I think the shifts we want to see in the world begin with us. I know the conference was transformative for me. The UUA is asking all of us to be welcoming places and to explore white privilege. This conference we attended, in its 18th year, seems to have a good handle on what is needed.

Perhaps really what we might create is a way to formalize or systematize that invincible summer moments that we know so well here….a time when we are in step with the natural rhythms of each other and the earth, an energy of patience and understanding that comes from this magical beach called Ferry….

This transformational inside work is the work I think Ferry Beach is being called to do. We have taken the first steps in affirming a new mission statement. With a nod to Quillen Shinn, Ferry Beach awakens hearts to explore grow and renew the spirit of universal love.

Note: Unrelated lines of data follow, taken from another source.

(** * fabric.js numeric utilities: easing curves and object transforms

    A shallow embedding of [src/util/anim_ease.ts] and
    [src/util/misc/objectTransforms.ts], followed by the properties the
    specification states about them.

    Numbers.  A JavaScript [number] is modelled by a real number ([R]), that
    is, in exact arithmetic: rounding, infinities and NaN are not modelled.
    Division by zero is therefore outside the model, and every statement
    below that divides carries the hypothesis that the divisor is not zero.

    - [x === y] and [x < y] on numbers are the booleans [Reqb x y] and
      [Rltb x y], decided by [Req_dec_T] and [Rlt_dec];
    - [x ** n] with a literal natural exponent is [x ^ n];
    - [2 ** e] and [Math.pow(2, e)] with a real exponent are [Rpower 2 e];
    - [Math.sin], [Math.cos], [Math.asin], [Math.sqrt], [Math.abs] and
      [Math.PI] are [sin], [cos], [asin], [sqrt], [Rabs] and [PI];
    - [t /= e], [t -= e], [--t] inside an expression rebind [t] with a [let]
      before the expression that reads it, in JavaScript's left-to-right
      evaluation order. *)

From Stdlib Require Import Reals Lra List.
From stdpp Require Import base strings gmap.

Open Scope R_scope.

(** ** JavaScript comparisons on numbers *)

(** [x === y]. *)
Definition Reqb (x y : R) : bool := if Req_dec_T x y then true else false.

(** [x < y]. *)
Definition Rltb (x y : R) : bool := if Rlt_dec x y then true else false.

Notation "x === y" := (Reqb x y) (at level 70, no associativity) : R_scope.
Notation "x <? y" := (Rltb x y) (at level 70, no associativity) : R_scope.

(** ** [src/constants] *)

Module Constants.

(** Modelled from the spec: [../constants] is not among the source files; the
    spec gives the sinusoidal curves as "cosine/sine of t/d * π/2" and the
    elastic waveform with the factor "2π / period". *)
Definition halfPI : R := PI / 2.

(** Modelled from the spec: see [halfPI]. *)
Definition twoMathPi : R := PI * 2.

End Constants.

(** ** [src/util/anim_ease.ts] *)

Module Ease.

Import Constants.

Definition TEasingFunction : Type := R -> R -> R -> R -> R.

(** The object [{ a, c, p, s }] that [normalize] returns. *)
Record TNormalized : Type := Normalized { a : R; c : R; p : R; s : R }.

Definition normalize (a c p s : R) : TNormalized :=
  if a <? Rabs c then
    Normalized c c p (p / 4)
  else if (c === 0) && (a === 0) then
    Normalized a c p (p / twoMathPi * asin 1)
  else
    Normalized a c p (p / twoMathPi * asin (c / a)).

Definition elastic (a s p t d : R) : R :=
  let t := t - 1 in
  a * Rpower 2 (10 * t) * sin ((t * d - s) * twoMathPi / p).

(** Cubic easing out. *)
Definition easeOutCubic : TEasingFunction := fun t b c d =>
  let t := t / (d - 1) in
  c * (t * t ^ 2 + 1) + b.

(** Cubic easing in and out: the two branches, on the normalized time. *)
Definition easeInOutCubic_first (t b c : R) : R := c / 2 * t ^ 3 + b.

Definition easeInOutCubic_second (t b c : R) : R :=
  let t := t - 2 in
  c / 2 * (t * t ^ 2 + 2) + b.

Definition easeInOutCubic : TEasingFunction := fun t b c d =>
  let t := t / (d / 2) in
  if t <? 1 then easeInOutCubic_first t b c
  else easeInOutCubic_second t b c.

(** Quartic easing in. *)
Definition easeInQuart : TEasingFunction := fun t b c d =>
  let t := t / d in
  c * t * t ^ 3 + b.

(** Quartic easing out. *)
Definition easeOutQuart : TEasingFunction := fun t b c d =>
  let t := t / d - 1 in
  - c * (t * t ^ 3 - 1) + b.

(** Quartic easing in and out. *)
Definition easeInOutQuart_first (t b c : R) : R := c / 2 * t ^ 4 + b.

Definition easeInOutQuart_second (t b c : R) : R :=
  let t := t - 2 in
  - c / 2 * (t * t ^ 3 - 2) + b.

Definition easeInOutQuart : TEasingFunction := fun t b c d =>
  let t := t / (d / 2) in
  if t <? 1 then easeInOutQuart_first t b c
  else easeInOutQuart_second t b c.

(** Quintic easing in. *)
Definition easeInQuint : TEasingFunction := fun t b c d =>
  let t := t / d in
  c * t * t ^ 4 + b.

(** Quintic easing out. *)
Definition easeOutQuint : TEasingFunction := fun t b c d =>
  let t := t / (d - 1) in
  c * (t * t ^ 4 + 1) + b.

(** Quintic easing in and out. *)
Definition easeInOutQuint_first (t b c : R) : R := c / 2 * t ^ 5 + b.
Lemma filter_none {X} (p : X -> bool) l :
  (forall x, In x l -> p x = false) -> List.filter p l = [].
Proof.
  induction l as [|a l IH]; simpl; [reflexivity|].
  intros H. rewrite (H a (or_introl eq_refl)). apply IH. auto.
Qed.

Lemma filter_all {X} (p : X -> bool) l :
  (forall x, In x l -> p x = true) -> List.filter p l = l.
Proof.
  induction l as [|a l IH]; simpl; [reflexivity|].
  intros H. rewrite (H a (or_introl eq_refl)). f_equal. apply IH. auto.
Qed.

Lemma recategorize_map t :
  NoDup (List.map id t) ->
  recategorize t
  = (List.map recategorized t,
     mkRecatResponse
       (List.length (List.filter isStale t))
       (List.length (List.filter (fun r => negb (isStale r)) t))
       (List.length t)).
Proof.
  intros ND. unfold recategorize. cbv zeta.
  destruct (fold_recategorize t [] (mkRecat t 0 0) ND eq_refl) as (T & U & V).
  cbv zeta in T, U, V. cbn [app] in T. rewrite T, U, V. reflexivity.
Qed.

(** When the ids of the table are pairwise different, the recategorisation
    leaves every row with the category the rules give its description and
    merchant name, changes nothing else, and counts as updated exactly the
    rows whose category was another, the two counts adding up to the size of
    the table.  A second run updates nothing.  A category set by hand
    through the update endpoint does not survive it: after the update the
    recategorisation leaves the table as it would have without. *)
Theorem recategorize_resets_categories :
  forall t,
    uniqueIds t = true ->
    let t' := fst (recategorize t) in
    let counts := snd (recategorize t) in
    t' = List.map recategorized t /\
    updated counts = List.length (List.filter isStale t) /\
    (updated counts + unchanged counts)%nat = List.length t /\
    totalTransactions counts = List.length t /\
    recategorize t'
    = (t', mkRecatResponse 0 (List.length t) (List.length t)) /\
    forall txId categoryId,
      fst (recategorize (fst (putCategory t txId categoryId))) = t'.
Proof.
  intros t U t' counts. apply uniqueIds_NoDup in U.
  unfold t', counts. rewrite (recategorize_map t U). cbn [fst snd].
  cbn [updated unchanged totalTransactions].
  split; [reflexivity|]. split; [reflexivity|]. split.
  { apply filter_length. }
  split; [reflexivity|]. split.
  - rewrite recategorize_map by (now rewrite ids_recategorized).
    rewrite map_map. f_equal. rewrite length_map.
    rewrite filter_none, filter_all.
    + now rewrite length_map.
    + intros x H. apply in_map_iff in H as (r & <- & _).
      now rewrite isStale_recategorized.
    + intros x H. apply in_map_iff in H as (r & <- & _).
      apply isStale_recategorized.
  - intros txId categoryId. unfold putCategory.
    assert (K : fst (recategorize (updateCategory categoryId txId t))
                = List.map recategorized t).
    { rewrite recategorize_map by (now rewrite ids_updateCategory).
      cbn [fst]. apply recategorized_updateCategory. }
    destruct (Str.isEmpty txId || Str.isEmpty categoryId)%bool;
      [cbn [fst]; now rewrite (recategorize_map t U)|].
    destruct (changes txId t =? 0)%nat; cbn [fst]; exact K.
Qed.

(** A witness: a table of two rows, one stored under a category that is not
    the one the rules give it. *)
Lemma recategorize_resets_categories_witness :
  let t := [mkStored "tx_1" (Fin (-15 # 1)) "NETFLIX.COM" "NETFLIX.COM"
                     (JSDate.Time 0) "other" "card_A"
                     (Parser.RawLine "NETFLIX.COM");
            mkStored "tx_2" (Fin (-5 # 1)) "STARBUCKS" "STARBUCKS"
                     (JSDate.Time 0) "restaurants" "card_A"
                     (Parser.RawLine "STARBUCKS")] in
  let t' := fst (recategorize t) in
  let counts := snd (recategorize t) in
  t' = List.map recategorized t /\
  updated counts = List.length (List.filter isStale t) /\
  (updated counts + unchanged counts)%nat = List.length t /\
  totalTransactions counts = List.length t /\
  recategorize t'
  = (t', mkRecatResponse 0 (List.length t) (List.length t)) /\
  forall txId categoryId,
    fst (recategorize (fst (putCategory t txId categoryId))) = t'.
Proof.
  intros t. apply (recategorize_resets_categories t). reflexivity.
Defined.

(** The update endpoint changes the category of the rows with the id it is
    given and nothing else: it answers 404, and the table is as it was,
    exactly when no row has that id; otherwise every row with the id has the
    category of the request, whatever that category is (it is not looked up
    in the categories), and the other rows, the order and the number of rows
    are as before. *)
Theorem putCategory_outcomes :
  forall t txId categoryId,
    let t' := fst (putCategory t txId categoryId) in
    List.map id t' = List.map id t /\
    (forall r, In r t' ->
       In r t \/
       (id r = txId /\ category_id r = categoryId /\
        exists r0, In r0 t /\ r = setCategory categoryId r0)) /\
    match snd (putCategory t txId categoryId) with
    | PutOk =>
        In txId (List.map id t) /\
        forall r, In r t' -> id r = txId -> category_id r = categoryId
    | PutError httpStatus _ =>
        t' = t /\
        ((httpStatus = 400%nat /\
          (txId = EmptyString \/ categoryId = EmptyString)) \/
         (httpStatus = 404%nat /\ ~ In txId (List.map id t)))
    end.
Proof.
  intros t txId categoryId t'. unfold t', putCategory.
  assert (C : (changes txId t =? 0)%nat = true <-> ~ In txId (List.map id t)).
  { unfold changes. rewrite Nat.eqb_eq. induction t as [|r t IH]; simpl.
    - tauto.
    - destruct (String.eqb_spec (id r) txId) as [E|E]; simpl.
      + split; [discriminate | tauto].
      + rewrite IH. tauto. }
  assert (M : forall r, In r (updateCategory categoryId txId t) ->
                In r t \/
                (id r = txId /\ category_id r = categoryId /\
                 exists r0, In r0 t /\ r = setCategory categoryId r0)).
  { intros r H. unfold updateCategory in H.
    apply in_map_iff in H as (r0 & E & Hin).
    destruct (String.eqb_spec (id r0) txId) as [I|I]; subst r; [|now left].
    right. repeat split; eauto. }
  destruct (Str.isEmpty txId || Str.isEmpty categoryId)%bool eqn:B;
    cbn [fst snd].
  - split; [reflexivity|]. split; [now left|]. split; [reflexivity|].
    left. split; [reflexivity|]. apply orb_true_iff in B.
    destruct B as [B|B]; [left; now destruct txId | right; now destruct categoryId].
  - destruct (changes txId t =? 0)%nat eqn:Z; cbn [fst snd].
    + pose proof (proj1 C eq_refl) as N.
      split; [apply ids_updateCategory|]. split; [exact M|].
      split; [now apply updateCategory_other|]. right. now split.
    + split; [apply ids_updateCategory|]. split; [exact M|]. split.
      * destruct (in_dec string_dec txId (List.map id t)) as [I|I]; [exact I|].
        apply C in I. discriminate.
      * intros r H I. unfold updateCategory in H.
        apply in_map_iff in H as (r0 & E & _).
        destruct (String.eqb_spec (id r0) txId) as [J|J]; subst r;
          [reflexivity | contradiction].
Qed.

End RecategorizeFacts.

(** ** The filters of the transaction list *)

Module QueryFacts.

Import Server ServerApi.

Lemma placeholders_app a b :
  placeholders (a ++ b) = (placeholders a + placeholders b)%nat.
Proof.
  induction a as [|c a IH]; simpl; [reflexivity|].
  destruct (Ascii.eqb c "?"); simpl; now rewrite IH.
Qed.

(** A filter keeps the text and the values in step when its own text has as
    many placeholders as it pushes values. *)
Lemma filterBy_balanced cond sql values acc :
  placeholders sql = List.length values ->
  placeholders (fst acc) = List.length (snd acc) ->
  placeholders (fst (filterBy cond sql values acc))
  = List.length (snd (filterBy cond sql values acc)).
Proof.
  intros Hs Ha. unfold filterBy. destruct cond; [|exact Ha]. cbn [fst snd].
  rewrite placeholders_app, length_app. lia.
Qed.

Lemma buildWhere_balanced q :
  placeholders (fst (buildWhere q)) = List.length (snd (buildWhere q)).
Proof.
  unfold buildWhere. cbv zeta.
  destruct (Parser.truthy (amountMax q)), (Parser.truthy (amountMin q));
    repeat (apply filterBy_balanced; [reflexivity|]); reflexivity.
Qed.

(** The text of the filters is made of the fixed fragments of the filters
    that are present. *)
Lemma buildWhere_text q :
  fst (buildWhere q)
  = fold_left
      (fun (acc : string) (f : bool * string) =>
         if fst f then acc ++ snd f else acc)
      (List.combine (present q)
         [" AND (t.description LIKE ? OR t.merchant_name LIKE ? OR c.name LIKE ?)";
          " AND t.date >= ?"; " AND t.date <= ?"; " AND c.name = ?";
          " AND t.card_number = ?"; " AND t.transaction_type = ?";
          " AND ABS(t.amount) >= ?"; " AND ABS(t.amount) <= ?"])
      "1=1".
Proof.
  unfold buildWhere, present, filterBy. cbv zeta. cbn [List.map List.combine fold_left fst snd].
  destruct (Parser.truthy (search q)), (Parser.truthy (dateFrom q)),
    (Parser.truthy (dateTo q)), (Parser.truthy (category q)),
    (Parser.truthy (cardNumber q)), (Parser.truthy (transactionType q)),
    (Parser.truthy (amountMin q)), (Parser.truthy (amountMax q));
    reflexivity.
Qed.

(** Every value a filter takes from the request reaches the database as a
    bound value and never as part of the SQL text: the text of the [WHERE]
    clause depends only on which filters are present, and the clause, the
    main query and the count query each have exactly as many placeholders as
    values are bound to them.  Without filters the clause is [1=1] with no
    value. *)
Theorem buildWhere_binds_values :
  forall q limit offset,
    let whereClause := fst (buildWhere q) in
    let params := snd (buildWhere q) in
    placeholders whereClause = List.length params /\
    placeholders (mainQuery whereClause)
    = List.length (mainParams params limit offset) /\
    placeholders (countQuery whereClause) = List.length params /\
    (forall q', present q' = present q -> fst (buildWhere q') = whereClause) /\
    (present q = List.repeat false 8 -> buildWhere q = ("1=1", [])).
Proof.
  intros q limit offset whereClause params.
  pose proof (buildWhere_balanced q) as B. fold whereClause params in B.
  split; [exact B|]. split; [|split; [|split]].
  - unfold mainQuery, mainParams.
    rewrite !placeholders_app, length_app, B. cbn [List.length].
    match goal with
    | |- (placeholders ?a + (_ + placeholders ?b))%nat = _ =>
        change (placeholders a) with 0%nat; change (placeholders b) with 2%nat
    end. lia.
  - unfold countQuery. rewrite !placeholders_app, B.
    match goal with
    | |- (placeholders ?a + (_ + placeholders ?b))%nat = _ =>
        change (placeholders a) with 0%nat; change (placeholders b) with 0%nat
    end. lia.
  - intros q' H. unfold whereClause. rewrite !buildWhere_text. now rewrite H.
  - unfold present. cbn [List.map List.repeat]. intros [= S F T C N Y A X].
    unfold buildWhere. cbv zeta. now rewrite S, F, T, C, N, Y, A, X.
Qed.

End QueryFacts.

(** ** [extractReferenceId] *)

Module ReferenceFacts.

Import Regex StrFacts RegexFacts ServerApi.
Local Open Scope nat_scope.

(** A greedy repetition without an upper bound, when nothing has to match
    after it, reads the whole run of the class. *)
Lemma rep_greedy_run {A} cls s :
  forall lo pos (k : nat -> string -> option A),
    (forall p u, k p u <> None) ->
    rep cls true lo None pos s k
    = if lo <=? String.length (Str.takeWhile cls s)
      then k (pos + String.length (Str.takeWhile cls s)) (Str.dropWhile cls s)
      else None.
Proof.
  induction s as [|c t IH]; intros lo pos k Hk.
  - simpl. destruct lo; simpl; [now rewrite Nat.add_0_r | reflexivity].
  - cbn [rep Str.takeWhile Str.dropWhile]. destruct (cls c) eqn:Hc.
    + cbn [andb canTake decr]. rewrite (IH _ _ _ Hk). cbn [String.length].
      destruct lo as [|lo]; cbn [pred Nat.leb].
      * cbn [Nat.leb]. rewrite Nat.add_succ_comm.
        destruct (k (pos + S (String.length (Str.takeWhile cls t)))
                    (Str.dropWhile cls t)) eqn:E; [reflexivity|].
        exfalso. exact (Hk _ _ E).
      * rewrite Nat.add_succ_comm.
        destruct (lo <=? String.length (Str.takeWhile cls t)); [|reflexivity].
        now destruct (k _ _).
    + cbn [andb orElse String.length]. destruct lo; cbn [Nat.leb];
        [now rewrite Nat.add_0_r | reflexivity].
Qed.

Lemma matchAt_reference pos s :
  matchAt referenceRegex pos s
  = if 20 <=? String.length (Str.takeWhile digit s)
    then Some (mkResult pos (Str.takeWhile digit s)
                        [(1, Str.takeWhile digit s)] (Str.dropWhile digit s))
    else None.
Proof.
  unfold matchAt, referenceRegex. cbn [exec].
  rewrite rep_greedy_run by (intros; discriminate).
  destruct (20 <=? String.length (Str.takeWhile digit s)); [|reflexivity].
  replace (pos + String.length (Str.takeWhile digit s) - pos)
    with (String.length (Str.takeWhile digit s)) by lia.
  rewrite <- (takeWhile_dropWhile digit s) at 2 4.
  now rewrite take_app_exact.
Qed.

Lemma takeWhile_window cls w post :
  Str.forallb cls w = true ->
  String.length w <= String.length (Str.takeWhile cls (w ++ post)).
Proof.
  induction w as [|c w IH]; simpl; [lia|].
  intros H. apply andb_true_iff in H as [Hc Hw]. rewrite Hc. simpl.
  specialize (IH Hw). lia.
Qed.
(** * Question Recommendation API: allocation core

    A shallow embedding of [model.py], [recommendation_service.py] and the
    validation gate of [main.py], followed by the properties of the
    allocation algorithm.

    Python integers are unbounded, so they are modelled by [Z]; Python's
    [//] and [%] are floor division and floor modulo, which is what [Z.div]
    and [Z.modulo] compute.  Code that may raise returns a [result]. *)

From Stdlib Require Import ZArith Lia Ascii.
From stdpp Require Import base option list gmap strings pretty.

Local Open Scope Z_scope.

(** ** Exceptions and results *)

(** The exceptions the modelled code can raise.  pydantic's
    [ValidationError] is a subclass of [ValueError]; it records the model,
    the field and the offending value. *)
Inductive exn : Type :=
  | ValueError (message : string)
  | ValidationError (model field : string) (value : Z)
  | ZeroDivisionError
  | NotImplementedError.

Inductive result (A : Type) : Type :=
  | Ok (a : A)
  | Raise (e : exn).

Arguments Ok {A} a.
Arguments Raise {A} e.

#[export] Instance result_ret : MRet result := fun A a => Ok a.

#[export] Instance result_bind : MBind result := fun A B f m =>
  match m with
  | Ok a => f a
  | Raise e => Raise e
  end.

(** [isinstance(e, ValueError)] *)
Definition is_ValueError (e : exn) : bool :=
  match e with
  | ValueError _ | ValidationError _ _ _ => true
  | ZeroDivisionError | NotImplementedError => false
  end.

(** Python's [a // b] and [a % b] on integers. *)
Definition py_floordiv (a b : Z) : result Z :=
  if b =? 0 then Raise ZeroDivisionError else Ok (a / b).

Definition py_mod (a b : Z) : result Z :=
  if b =? 0 then Raise ZeroDivisionError else Ok (a mod b).

(** Python's [len] and [sum]. *)
Definition len {A : Type} (l : list A) : Z := Z.of_nat (length l).

Definition sum (l : list Z) : Z := foldl Z.add 0 l.

(** ** model.py *)

(** Each pydantic model is a record; [new] is the validating constructor
    (the [Field(..., ge=0)] constraints) and [valid] is the same constraint
    as a predicate on an already built value. *)

Module LevelAvailability.
Record t : Type := mk { level : Z; count : Z }.

Definition valid (la : t) : bool := 0 <=? count la.

Definition new (level count : Z) : result t :=
  if 0 <=? count then Ok (mk level count)
  else Raise (ValidationError "LevelAvailability" "count" count).
End LevelAvailability.

Module TopicAvailability.
Record t : Type := mk { topic : string; available : list LevelAvailability.t }.

Definition valid (ta : t) : bool := forallb LevelAvailability.valid (available ta).
End TopicAvailability.

Module LevelProgress.
Record t : Type := mk { level : Z; solved : Z; attempted : Z }.

Definition valid (lp : t) : bool := (0 <=? solved lp) && (0 <=? attempted lp).
End LevelProgress.

Module TopicProgress.
Record t : Type := mk { topic : string; progress_by_level : list LevelProgress.t }.

Definition valid (tp : t) : bool := forallb LevelProgress.valid (progress_by_level tp).

Definition get_level_progress (self : t) (level : Z) : option LevelProgress.t :=
  List.find (fun p => LevelProgress.level p =? level) (progress_by_level self).
End TopicProgress.

Module RecommendationRequest.
Record t : Type := mk {
  user_id : Z;
  total_questions : Z;
  user_topics : list TopicAvailability.t;
  user_progress : list TopicProgress.t
}.

Definition valid (r : t) : bool :=
  (1 <=? total_questions r)
  && forallb TopicAvailability.valid (user_topics r)
  && forallb TopicProgress.valid (user_progress r).
End RecommendationRequest.

Module LevelRecommendation.
Record t : Type := mk { level : Z; count : Z }.

Definition new (level count : Z) : result t :=
  if 0 <=? count then Ok (mk level count)
  else Raise (ValidationError "LevelRecommendation" "count" count).
End LevelRecommendation.
Definition ret {A} (a : A) : M A := fun s => (Val a, s).
Definition done {A} (r : response) : M A := fun s => (Done r, s).
Definition raise {A} (e : exn) : M A := fun s => (Raised e, s).

Definition bind {A B} (m : M A) (k : A -> M B) : M B :=
  fun s =>
    match m s with
    | (Val a, s') => k a s'
    | (Done r, s') => (Done r, s')
    | (Raised e, s') => (Raised e, s')
    end.

Notation "x <- m ;; k" := (bind m (fun x => k))
  (at level 61, m at next level, right associativity).
Notation "' p <- m ;; k" := (bind m (fun x => let 'p := x in k))
  (at level 61, p pattern, m at next level, right associativity).

Definition lift {A} (r : exn + A) : M A :=
  match r with
  | inl e => raise e
  | inr a => ret a
  end.

(** [x.get]: an attribute only dicts have. *)
Definition dict_of (j : json) : M (list (string * json)) :=
  match j with
  | JObj d => ret d
  | _ => raise AttributeError
  end.

(** [l + list(x)]: a list yields its items, a string its characters, a
    dict its keys; anything else is not iterable. *)
Definition extend (l : list json) (x : json) : option (list json) :=
  match x with
  | JArr xs => Some (l ++ xs)%list
  | JStr s => Some (l ++ Py.chars s)%list
  | JObj d => Some (l ++ map (fun kv => JStr (fst kv)) d)%list
  | _ => None
  end.

(** [l += x] on a list [l]. *)
Definition iadd (l : list json) (x : json) : M (list json) :=
  match extend l x with
  | Some l' => ret l'
  | None => raise TypeError
  end.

We have created a statement of radical hospitality and we are asking all of our coordinators, musicians and ministers of the week as well as workshop leaders, staff and board to acknowledge that they are a role model for connection at Ferry Beach by signing a covenant of radical hospitality.

The world is calling out right now and we have choices to make. We have a history of practicing community and learning what harmony might look like. We have the opportunity to take the next step in addressing privilege.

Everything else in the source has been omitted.